_The data_.
(** C27: tenants never mix.  Through any exports of any points that run
    without a panic, with any miner and dimension configuration, behind the cache of any registrar that meets
    its contract, take two points that change the delta of the same series and
    window.  They are of the same tenant.  They are of the same service, unless
    the series' service is its tenant's overflow identity or is the unresolved
    ID 0, which the cache answers when the registrar could give no identity.
    Two points named in the same namespace (the operation of a span or an edge,
    the name of a metric) have the same name, with the same two exceptions for
    the series' name.  A log has no such name: its series carries the ID of its
    template, and what lines share a template is the subject of the miner's
    properties.  The reserved value ["__other__"] as a name of a client's own
    is outside the guarantee. *)
Theorem tenants_never_mix g ops g' r' log e1 e2 swk :
  cache_inv (g_cache g) -> ingest_run g ops = Some (g', r', log) ->
  e1 ∈ log -> e2 ∈ log -> changes e1 swk -> changes e2 swk ->
  let p1 := e1.1.1 in let p2 := e2.1.1 in let key := swk.1 in
  (p_tenant p1 <> OtherValue -> p_tenant p2 <> OtherValue -> p_tenant p1 = p_tenant p2) /\
  (p_service p1 <> OtherValue -> p_service p2 <> OtherValue ->
    p_service p1 = p_service p2 \/ overflow_id (c_reg (g_cache g')) (TenantID key) KindService = Some (ServiceID key) \/ ServiceID key = 0) /\
  (forall k v1 v2, p_name p1 = Some (k, v1) -> p_name p2 = Some (k, v2) -> v1 <> OtherValue -> v2 <> OtherValue ->
    v1 = v2 \/ overflow_id (c_reg (g_cache g')) (TenantID key) k = Some (NameID key) \/ NameID key = 0).
Proof.
  intros Hi Hrun M1 M2 C1 C2. cbv zeta.
  destruct (ingest_run_ok _ _ _ Hrun Hi) as [[Hr _] Hl]; [constructor|]. cbn [fst snd] in *.
  unfold log_ok in Hl. rewrite Forall_forall in Hl. destruct (Hl _ M1 _ C1) as [T1 S1 N1]. destruct (Hl _ M2 _ C2) as [T2 S2 N2].
  assert (forall k v1 v2 id, v1 <> OtherValue -> v2 <> OtherValue ->
    given (g_cache g') (TenantID swk.1) k v1 id -> given (g_cache g') (TenantID swk.1) k v2 id ->
    v1 = v2 \/ overflow_id (c_reg (g_cache g')) (TenantID swk.1) k = Some id \/ id = 0) as Hsame.
  { intros k v1 v2 id V1 V2 [?|[G1|G1]] [?|[G2|G2]]; try (by right; left); try (by right; right).
    left. by destruct (resolves_inj _ _ _ _ _ _ _ _ Hr V1 V2 G1 G2) as (_ & _ & ->). }
  split_and!.
  - intros V1 V2. by destruct (resolves_inj _ _ _ _ _ _ _ _ Hr V1 V2 (T1 V1) (T2 V2)) as (_ & _ & ->).
  - intros V1 V2. apply Hsame; auto.
  - intros k v1 v2 E1 E2 V1 V2. apply Hsame; auto.
Qed.
(* ===== verification/TopologyBounds.v ===== *)
(** * TopologyBounds: the caps of the projection, and pruning

    The invariant of a tenant's topology through folds and prunes: every map
    is within its cap, the operations counted per service are those that are
    there, and no entity is without a window.  Pruning removes the windows
    behind the horizon, all of them and nothing else. *)
From S2P Require Import Prelude SeriesKey Float64 Dict TopoIdentity Sketch Histogram Delta Limiter Baseline Engine Reducer Topology TopologyFacts.
#[local] Open Scope Z_scope.

(** The operations of a service. *)
Definition ops_of (ops : gmap (string * string) topoEntry) (service : string) : Z :=
  map_sum (fun k _ => if String.eqb k.1 service then 1 else 0) ops.

Record topo_ok (cfg : TopologyConfig) (t : tenantTopology) : Prop := {
  tk_services : Z.of_nat (size (tt_services t)) <= MaxServices cfg;
  tk_ops : forall s, mget (tt_opsPerService t) s = ops_of (tt_ops t) s /\ ops_of (tt_ops t) s <= MaxOperationsPerService cfg;
  tk_edges : Z.of_nat (size (tt_edges t)) <= MaxEdges cfg;
  tk_metrics : Z.of_nat (size (tt_metrics t)) <= MaxMetrics cfg;
  tk_windows : forall x e, entry_of t x = Some e -> te_windows e <> ∅;
}.

Section Bounds.
Context `{GoMath}.
Implicit Types (t : tenantTopology) (x : entity) (cfg : TopologyConfig).

Lemma slot_bound {K} `{Countable K} (m m' : gmap K topoEntry) cap k w d sk ok :
  slot m (cap <=? Z.of_nat (size m)) k w d sk m' ok -> Z.of_nat (size m) <= cap -> Z.of_nat (size m') <= cap.
Proof.
  intros [(e' & _ & -> & _ & Hn)|(_ & _ & -> & _)] Hc; [|done]. rewrite map_size_insert.
  destruct (m !! k); cbn; [done|]. specialize (Hn eq_refl). z_bool. lia.
Qed.

Lemma foldEntry_nonempty e w d sk e' : foldEntry e w d sk = Some e' -> te_windows e' <> ∅.
Proof.
  unfold foldEntry. destruct (mergeTopoWindow _ _ _) as [w1|]; [|done]. intros [= <-]. cbn. apply insert_non_empty.
Qed.

Lemma slot_nonempty {K} `{Countable K} (m m' : gmap K topoEntry) refuse k w d sk ok : slot m refuse k w d sk m' ok ->
  map_Forall (fun _ e => te_windows e <> ∅) m -> map_Forall (fun _ e => te_windows e <> ∅) m'.
Proof.
  intros [(e' & F & -> & _)|(_ & _ & -> & _)] Hm; [|done]. apply map_Forall_insert_2; [by eapply foldEntry_nonempty|done].
Qed.

(** The windows clause, map by map. *)
Lemma windows_maps t : (forall x e, entry_of t x = Some e -> te_windows e <> ∅) <->
  map_Forall (fun _ e => te_windows e <> ∅) (tt_services t) /\ map_Forall (fun _ e => te_windows e <> ∅) (tt_ops t) /\
  map_Forall (fun _ e => te_windows e <> ∅) (tt_edges t) /\ map_Forall (fun _ e => te_windows e <> ∅) (tt_metrics t).
Proof.
  split.
  - intros Hx. split_and!; [intros a e|intros [a b] e|intros [a b] e|intros [a b] e];
      [apply (Hx (EService a))|apply (Hx (EOperation a b))|apply (Hx (EEdge a b))|apply (Hx (EMetric a b))].
  - intros (H1 & H2 & H3 & H4) [a|a b|a b|a b] e; [apply H1|apply H2|apply H3|apply H4].
Qed.

Lemma ops_of_insert ops k e s : ops_of (<[k := e]> ops) s = ops_of ops s + if decide (ops !! k = None) then (if String.eqb k.1 s then 1 else 0) else 0.
Proof.
  unfold ops_of. rewrite map_sum_set. destruct (ops !! k); cbn [from_option]; [rewrite decide_False by done; lia|rewrite decide_True by done; lia].
Qed.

_Exercise directions_.
Return only the lines between the one holding "Lemma foldEntry_nonempty e" and the one holding "Lemma windows_maps t", inclusive, exactly as they appear above.

_Exercise output_.
Lemma foldEntry_nonempty e w d sk e' : foldEntry e w d sk = Some e' -> te_windows e' <> ∅.
Proof.
  unfold foldEntry. destruct (mergeTopoWindow _ _ _) as [w1|]; [|done]. intros [= <-]. cbn. apply insert_non_empty.
Qed.

Lemma slot_nonempty {K} `{Countable K} (m m' : gmap K topoEntry) refuse k w d sk ok : slot m refuse k w d sk m' ok ->
  map_Forall (fun _ e => te_windows e <> ∅) m -> map_Forall (fun _ e => te_windows e <> ∅) m'.
Proof.
  intros [(e' & F & -> & _)|(_ & _ & -> & _)] Hm; [|done]. apply map_Forall_insert_2; [by eapply foldEntry_nonempty|done].
Qed.

(** The windows clause, map by map. *)
Lemma windows_maps t : (forall x e, entry_of t x = Some e -> te_windows e <> ∅) <->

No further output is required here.